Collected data
*-*-*

(* ===== verification/Transfer.v ===== *)
(** * A producer thread and a consumer thread over one ring
      ([src/src/shm.rs], [src/examples/shm_writer.rs], [shm_reader.rs])

    [Class RingMem] is what the algorithm of the ring needs of the memory
    behind it: two cursors, slots reached through a cursor, and what a stalled
    [push] records.  The heap ring of [SpscRing] and the mapped segment of
    [ShmRingWriter] / [ShmRingReader] are its two instances.  [Module Threads]
    runs one producer in a loop of blocking [push]es and one consumer in a
    loop of blocking [pop]s, split at their atomic accesses and with stale
    cursor loads, against the interface only; its delivery theorem therefore
    holds of both rings.  [Module ShmPair] is the pair
    of example processes that has this shape; the tests of this shape are in
    [UnitThreads.v]. *)

From S2P Require Import Prelude Float64 Candle RingBuffer Spsc Text Cold Store StoreSpec Shm ShmDemo.

#[local] Open Scope Z_scope.

(** ** The interface *)

Class RingMem (M T : Type) : Type := {
  w_cap : M -> Z;                             (* the producer's copy of the capacity *)
  load_head : M -> Z;
  load_tail : M -> Z;
  store_head : M -> Z -> M;
  store_tail : M -> Z -> M;
  write_slot : M -> Z -> T -> panics M;       (* the slot a cursor selects *)
  read_slot : M -> Z -> panics T;
  on_stall : M -> M                           (* [push], once, when the first try fails *)
}.

(** What it promises: on well-formed memory the accesses are those of an
    abstract ring, slot accesses succeed, and everything stays well-formed. *)
Class RingMemLaws (M T : Type) `{!RingMem M T} : Type := {
  rm_ok : M -> Prop;
  rm_view : M -> Spsc.t T;
  rm_ok_shape m : rm_ok m ->
    (exists k, 0 <= k <= 63 /\ Spsc.capacity (rm_view m) = 2 ^ k) /\
    Z.of_nat (length (Spsc.slots (rm_view m))) = Spsc.capacity (rm_view m);
  rm_cap m : rm_ok m -> w_cap m = Spsc.capacity (rm_view m);
  rm_head m : load_head m = Spsc.head (rm_view m);
  rm_tail m : load_tail m = Spsc.tail (rm_view m);
  rm_store_head m v : rm_ok m -> rm_ok (store_head m v) /\ rm_view (store_head m v) = SpscConc.with_head (rm_view m) v;
  rm_store_tail m v : rm_ok m -> rm_ok (store_tail m v) /\ rm_view (store_tail m v) = SpscConc.with_tail (rm_view m) v;
  rm_write m cursor x : rm_ok m ->
    exists m', write_slot m cursor x = Some m' /\ rm_ok m' /\
      rm_view m' = SpscConc.with_slots (rm_view m)
        (<[Z.to_nat (Spsc.slot_of (Spsc.capacity (rm_view m)) cursor) := x]> (Spsc.slots (rm_view m)));
  rm_read m cursor : rm_ok m ->
    read_slot m cursor = Spsc.slots (rm_view m) !! Z.to_nat (Spsc.slot_of (Spsc.capacity (rm_view m)) cursor);
  rm_stall m : rm_ok m -> rm_ok (on_stall m) /\ rm_view (on_stall m) = rm_view m
}.

Module Threads.
Import SpscConc.

(** The producer: where it is in [push], the newest tail it has observed,
    whether the current [push] has failed once, what it still has to push and
    what it has published. *)
Record producer (T : Type) : Type := mkProducer {
  p_pc : wpc T; p_seen : Z; p_stalled : bool; p_todo : list T; p_pushed : list T
}.
Arguments mkProducer {T}. Arguments p_pc {T} _. Arguments p_seen {T} _. Arguments p_stalled {T} _.
Arguments p_todo {T} _. Arguments p_pushed {T} _.

(** The consumer: where it is in [pop], the newest head it has observed, how
    many items it still wants and those it has. *)
Record consumer (T : Type) : Type := mkConsumer { c_pc : rpc T; c_seen : Z; c_want : nat; c_got : list T }.
Arguments mkConsumer {T}. Arguments c_pc {T} _. Arguments c_seen {T} _. Arguments c_want {T} _. Arguments c_got {T} _.

Record pair (M T : Type) : Type := mkPair { mem : M; prod : producer T; cons : consumer T }.
Arguments mkPair {M T}. Arguments mem {M T} _. Arguments prod {M T} _. Arguments cons {M T} _.

(** An [Acquire] load that is [lag] stores behind, but never behind the last
    one observed. *)
Definition observe (seen newest : Z) (lag : nat) : Z := Z.max seen (newest - Z.of_nat lag).

(** Which thread runs, and how stale its cursor load is if it makes one. *)
Inductive event : Type := Writer (lag : nat) | Reader (lag : nat).

Section threads.
Context {M T : Type} `{!RingMem M T}.
Implicit Types s : pair M T.

Definition n_head s : Z := Z.of_nat (length (p_pushed (prod s))).
Definition n_tail s : Z := Z.of_nat (length (c_got (cons s))).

*-*-*

What the task asks:
Would you give the entries back word for word?

Result for this task:
(* ===== verification/Transfer.v ===== *)
(** * A producer thread and a consumer thread over one ring
      ([src/src/shm.rs], [src/examples/shm_writer.rs], [shm_reader.rs])

    [Class RingMem] is what the algorithm of the ring needs of the memory
    behind it: two cursors, slots reached through a cursor, and what a stalled
    [push] records.  The heap ring of [SpscRing] and the mapped segment of
    [ShmRingWriter] / [ShmRingReader] are its two instances.  [Module Threads]
    runs one producer in a loop of blocking [push]es and one consumer in a
    loop of blocking [pop]s, split at their atomic accesses and with stale
    cursor loads, against the interface only; its delivery theorem therefore
    holds of both rings.  [Module ShmPair] is the pair
    of example processes that has this shape; the tests of this shape are in
    [UnitThreads.v]. *)

From S2P Require Import Prelude Float64 Candle RingBuffer Spsc Text Cold Store StoreSpec Shm ShmDemo.

#[local] Open Scope Z_scope.

(** ** The interface *)

Class RingMem (M T : Type) : Type := {
  w_cap : M -> Z;                             (* the producer's copy of the capacity *)
  load_head : M -> Z;
  load_tail : M -> Z;
  store_head : M -> Z -> M;
  store_tail : M -> Z -> M;
  write_slot : M -> Z -> T -> panics M;       (* the slot a cursor selects *)
  read_slot : M -> Z -> panics T;
  on_stall : M -> M                           (* [push], once, when the first try fails *)
}.

(** What it promises: on well-formed memory the accesses are those of an
    abstract ring, slot accesses succeed, and everything stays well-formed. *)
Class RingMemLaws (M T : Type) `{!RingMem M T} : Type := {
  rm_ok : M -> Prop;
  rm_view : M -> Spsc.t T;
  rm_ok_shape m : rm_ok m ->
    (exists k, 0 <= k <= 63 /\ Spsc.capacity (rm_view m) = 2 ^ k) /\
    Z.of_nat (length (Spsc.slots (rm_view m))) = Spsc.capacity (rm_view m);
  rm_cap m : rm_ok m -> w_cap m = Spsc.capacity (rm_view m);
  rm_head m : load_head m = Spsc.head (rm_view m);
  rm_tail m : load_tail m = Spsc.tail (rm_view m);
  rm_store_head m v : rm_ok m -> rm_ok (store_head m v) /\ rm_view (store_head m v) = SpscConc.with_head (rm_view m) v;
  rm_store_tail m v : rm_ok m -> rm_ok (store_tail m v) /\ rm_view (store_tail m v) = SpscConc.with_tail (rm_view m) v;
  rm_write m cursor x : rm_ok m ->
    exists m', write_slot m cursor x = Some m' /\ rm_ok m' /\
      rm_view m' = SpscConc.with_slots (rm_view m)
        (<[Z.to_nat (Spsc.slot_of (Spsc.capacity (rm_view m)) cursor) := x]> (Spsc.slots (rm_view m)));
  rm_read m cursor : rm_ok m ->
    read_slot m cursor = Spsc.slots (rm_view m) !! Z.to_nat (Spsc.slot_of (Spsc.capacity (rm_view m)) cursor);
  rm_stall m : rm_ok m -> rm_ok (on_stall m) /\ rm_view (on_stall m) = rm_view m
}.

Module Threads.
Import SpscConc.

(** The producer: where it is in [push], the newest tail it has observed,
    whether the current [push] has failed once, what it still has to push and
    what it has published. *)
Record producer (T : Type) : Type := mkProducer {
  p_pc : wpc T; p_seen : Z; p_stalled : bool; p_todo : list T; p_pushed : list T
}.
Arguments mkProducer {T}. Arguments p_pc {T} _. Arguments p_seen {T} _. Arguments p_stalled {T} _.
Arguments p_todo {T} _. Arguments p_pushed {T} _.

(** The consumer: where it is in [pop], the newest head it has observed, how
    many items it still wants and those it has. *)
Record consumer (T : Type) : Type := mkConsumer { c_pc : rpc T; c_seen : Z; c_want : nat; c_got : list T }.
Arguments mkConsumer {T}. Arguments c_pc {T} _. Arguments c_seen {T} _. Arguments c_want {T} _. Arguments c_got {T} _.

Record pair (M T : Type) : Type := mkPair { mem : M; prod : producer T; cons : consumer T }.
Arguments mkPair {M T}. Arguments mem {M T} _. Arguments prod {M T} _. Arguments cons {M T} _.

(** An [Acquire] load that is [lag] stores behind, but never behind the last
    one observed. *)
Definition observe (seen newest : Z) (lag : nat) : Z := Z.max seen (newest - Z.of_nat lag).

(** Which thread runs, and how stale its cursor load is if it makes one. *)
Inductive event : Type := Writer (lag : nat) | Reader (lag : nat).

Section threads.
Context {M T : Type} `{!RingMem M T}.
Implicit Types s : pair M T.

Definition n_head s : Z := Z.of_nat (length (p_pushed (prod s))).
Definition n_tail s : Z := Z.of_nat (length (c_got (cons s))).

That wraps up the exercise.